Spotted Lake: Canada's soda lake with colorful brine pools that are smelly and slimy 'like the white of an egg'

Aerial view of Spotted Lake in Canada. We see a white crust with shallow pools of yellow and greenish water.
Spotted Lake has a mineral-rich crust that becomes visible in summer, when the lake's water evaporates. (Image credit: Nalidsa Sukprasert/Getty Images)
QUICK FACTS

Name: Spotted Lake

Location: Southern British Columbia, Canada

Coordinates: 49.0779, -119.5668

Why it's incredible: In summer, the lake looks like a giant doily in the landscape.

Spotted Lake — also known as Khiluk Lake in the local Indigenous Nsyilxcən language — is a soda lake named after strange circles that appear on its surface in the summer.
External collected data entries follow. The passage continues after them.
Lemma obj_has_insert_index (k' : jsstring) (n : Z) (k : jsstring) (v : json) (o : props) :
  obj_has k' (obj_insert_index n k v o) = str_eqb k' k || obj_has k' o.
Proof.
  induction o as [|[k0 v0] o IH]; cbn [obj_insert_index obj_has]; [reflexivity|].
  destruct (array_index k0) as [m|]; [destruct (m <? n)|]; cbn [obj_has];
    try reflexivity.
  rewrite IH. now rewrite !orb_assoc, (orb_comm (str_eqb k' k0)).
Qed.

Lemma keys_in_order_insert_index (n : Z) (k : jsstring) (v : json) (o : props) :
  array_index k = Some n ->
  forall lo,
    keys_in_order lo false o = true -> obj_has k o = false -> lo <= n ->
    keys_in_order lo false (obj_insert_index n k v o) = true.
Proof.
  intros Ek. induction o as [|[k0 v0] o IH]; intros lo Ho Hk Hlo;
    cbn [obj_insert_index].
  - cbn [keys_in_order obj_has]. rewrite Ek. cbn. lia.
  - pose proof Ho as Ho'. cbn [keys_in_order] in Ho. cbn [obj_has] in Hk.
    apply orb_false_iff in Hk as [Hk0 Hk].
    apply andb_true_iff in Ho as [Hn Ho]. apply negb_true_iff in Hn.
    assert (Hhead : keys_in_order lo false ((k, v) :: (k0, v0) :: o)
                    = keys_in_order (n + 1) false ((k0, v0) :: o)).
    { cbn [keys_in_order obj_has]. rewrite Hk0, Hk, Ek. cbn [orb negb andb].
      assert ((lo <=? n) = true) as -> by lia. reflexivity. }
    destruct (array_index k0) as [m|] eqn:E0.
    + apply andb_true_iff in Ho as [Ho1 Ho2]. cbn [negb andb] in Ho1.
      apply Z.leb_le in Ho1.
      destruct (Z.ltb_spec m n) as [Hlt|Hge].
      * cbn [keys_in_order]. rewrite obj_has_insert_index, Hn, str_eqb_sym, Hk0, E0.
        cbn [orb negb andb]. assert ((lo <=? m) = true) as -> by lia. cbn [andb].
        apply IH; [exact Ho2|exact Hk|lia].
      * rewrite Hhead. cbn [keys_in_order]. rewrite Hn, E0. cbn [negb andb].
        assert (m <> n).
        { intros ->. apply str_eqb_neq in Hk0. apply Hk0.
          eapply array_index_inj; eauto. }
        assert ((n + 1 <=? m) = true) as -> by lia. exact Ho2.
    + rewrite Hhead. cbn [keys_in_order]. rewrite Hn, E0. cbn [negb andb].
      now rewrite (keys_in_order_plain o (n + 1) lo).
Qed.

Lemma array_index_nonneg (k : jsstring) (n : Z) : array_index k = Some n -> 0 <= n.
Proof.
  intros E. apply array_index_digits in E as (D & _).
  apply digits_value_bound in D. lia.
Qed.

(** An assignment keeps the keys of an object in enumeration order. *)
Lemma keys_in_order_obj_set (k : jsstring) (v : json) (o : props) :
  keys_in_order 0 false o = true -> keys_in_order 0 false (obj_set k v o) = true.
Proof.
  intros Ho. unfold obj_set. destruct (obj_has k o) eqn:Hk.
  - now rewrite keys_in_order_replace.
  - destruct (array_index k) as [n|] eqn:Ek.
    + apply keys_in_order_insert_index; auto. eapply array_index_nonneg; eauto.
    + now apply keys_in_order_append.
Qed.



Lemma entries_ok_obj_set (k : jsstring) (v : json) (o : props) :
  forallb is_unit k = true -> well_formed v = true ->
  forallb entry_ok o = true -> forallb entry_ok (obj_set k v o) = true.
Proof.
  intros Hk Hv Ho.
  assert (Hkv : entry_ok (k, v) = true) by (unfold entry_ok; cbn; now rewrite Hk, Hv).
  unfold obj_set. destruct (obj_has k o).
  - clear -Hv Ho. induction o as [|[k0 v0] o IH]; cbn [obj_replace]; [reflexivity|].
    cbn [forallb] in Ho. apply andb_true_iff in Ho as [H0 Ho].
    destruct (str_eqb k k0); cbn [forallb].
    + rewrite Ho, andb_true_r. unfold entry_ok in *. cbn [fst snd] in *.
      apply andb_true_iff in H0 as [H0 _]. now rewrite H0, Hv.
    + now rewrite H0, IH.
  - destruct (array_index k) as [n|].
    + clear -Hkv Ho. induction o as [|[k0 v0] o IH]; cbn [obj_insert_index forallb].
      * now rewrite Hkv.
      * cbn [forallb] in Ho. apply andb_true_iff in Ho as [H0 Ho].
        destruct (array_index k0) as [m|]; [destruct (m <? n)|]; cbn [forallb];
          rewrite ?Hkv, ?H0, ?Ho, ?IH; auto.
    + rewrite forallb_app. cbn [forallb]. now rewrite Ho, Hkv.
Qed.

Lemma well_formed_obj (o : props) :
  well_formed (JObj o) = keys_in_order 0 false o && forallb entry_ok o.
Proof. reflexivity. Qed.

(** An assignment to a well-formed object gives a well-formed
    object. *)
Lemma well_formed_obj_set (k : jsstring) (v : json) (o : props) :
  forallb is_unit k = true -> well_formed v = true ->
  well_formed (JObj o) = true -> well_formed (JObj (obj_set k v o)) = true.
Proof.
  intros Hk Hv Ho. rewrite well_formed_obj in *.
  apply andb_true_iff in Ho as [H1 H2].
  now rewrite keys_in_order_obj_set, entries_ok_obj_set.
Qed.


(** ** What JSON.parse returns *)

Lemma units_skip_ws (s : jsstring) :
  forallb is_unit s = true -> forallb is_unit (skip_ws s) = true.
Proof.
  induction s as [|c s IH]; intros Hs; [reflexivity|]. cbn [skip_ws].
  destruct (is_ws c); [|exact Hs]. cbn [forallb] in Hs.
  apply andb_true_iff in Hs as [_ Hs]. auto.
Qed.

Lemma units_skipn (n : nat) (s : jsstring) :
  forallb is_unit s = true -> forallb is_unit (skipn n s) = true.
Proof.
  revert s. induction n as [|n IH]; intros s Hs; [exact Hs|].
  destruct s as [|c s]; [reflexivity|]. cbn [skipn]. cbn [forallb] in Hs.
  apply andb_true_iff in Hs as [_ Hs]. auto.
Qed.

Lemma units_tail (c : Z) (s : jsstring) :
  forallb is_unit (c :: s) = true -> forallb is_unit s = true.
Proof. cbn [forallb]. intros H. now apply andb_true_iff in H as [_ H]. Qed.

Lemma units_span_digits (s d r : jsstring) :
  span_digits s = (d, r) -> forallb is_unit s = true -> forallb is_unit r = true.
Proof.
  revert d r. induction s as [|c s IH]; intros d r E Hs; cbn [span_digits] in E.
  - now injection E as <- <-.
  - destruct (is_digit c).
    + destruct (span_digits s) as [d' r'] eqn:Es. injection E as <- <-.
      eapply IH; eauto. eapply units_tail; eauto.
    + now injection E as <- <-.
Qed.

Lemma hex_value_bound (c x : Z) : hex_value c = Some x -> 0 <= x < 16.
Proof.
  unfold hex_value, is_digit.
  destruct ((48 <=? c) && (c <=? 57)) eqn:E1; [intros E; injection E as <-; lia|].
  destruct ((65 <=? c) && (c <=? 70)) eqn:E2; [intros E; injection E as <-; lia|].
  destruct ((97 <=? c) && (c <=? 102)) eqn:E3; [intros E; injection E as <-; lia|].
  discriminate.
Qed.

Lemma hex4_bound (a b c d u : Z) : hex4 a b c d = Some u -> is_unit u = true.
Proof.
  unfold hex4.
  destruct (hex_value a) as [x|] eqn:Ea; [|discriminate].
  destruct (hex_value b) as [y|] eqn:Eb; [|discriminate].
  destruct (hex_value c) as [z|] eqn:Ec; [|discriminate].
  destruct (hex_value d) as [w|] eqn:Ed; [|discriminate].
  apply hex_value_bound in Ea, Eb, Ec, Ed.
  intros E. injection E as <-. unfold is_unit. lia.
Qed.

Lemma simple_escape_unit (e u : Z) : simple_escape e = Some u -> is_unit u = true.
Proof.
  unfold simple_escape.
  repeat match goal with
         | |- (if ?b then _ else _) = _ -> _ =>
             destruct b; [intros E; injection E as <-; reflexivity|]
         end.
  discriminate.
Qed.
The lake is incredibly rich in minerals, including sodium sulfates, calcium, magnesium sulfate — which is also known as Epsom salt — and trace amounts of silver and titanium. As temperatures rise every spring and summer, most of the water in the lake evaporates and minerals that were dissolved precipitate, leaving a pitted, white crust that looks like a giant doily.

The mineral crust exists year-round and can be seen beneath the water outside of summer, but the best time to see it is in the hotter months. Spotted Lake has no outlet, meaning evaporation is the only process that removes water from the lake. Precipitation and runoff from the surrounding hills increase the water level periodically, which also brings more minerals that crystallize into the crust.

Spotted Lake is a soda lake, meaning it is extremely salty and alkaline. Soda lakes typically form in closed basins, where minerals leach from surrounding rocks and become highly concentrated.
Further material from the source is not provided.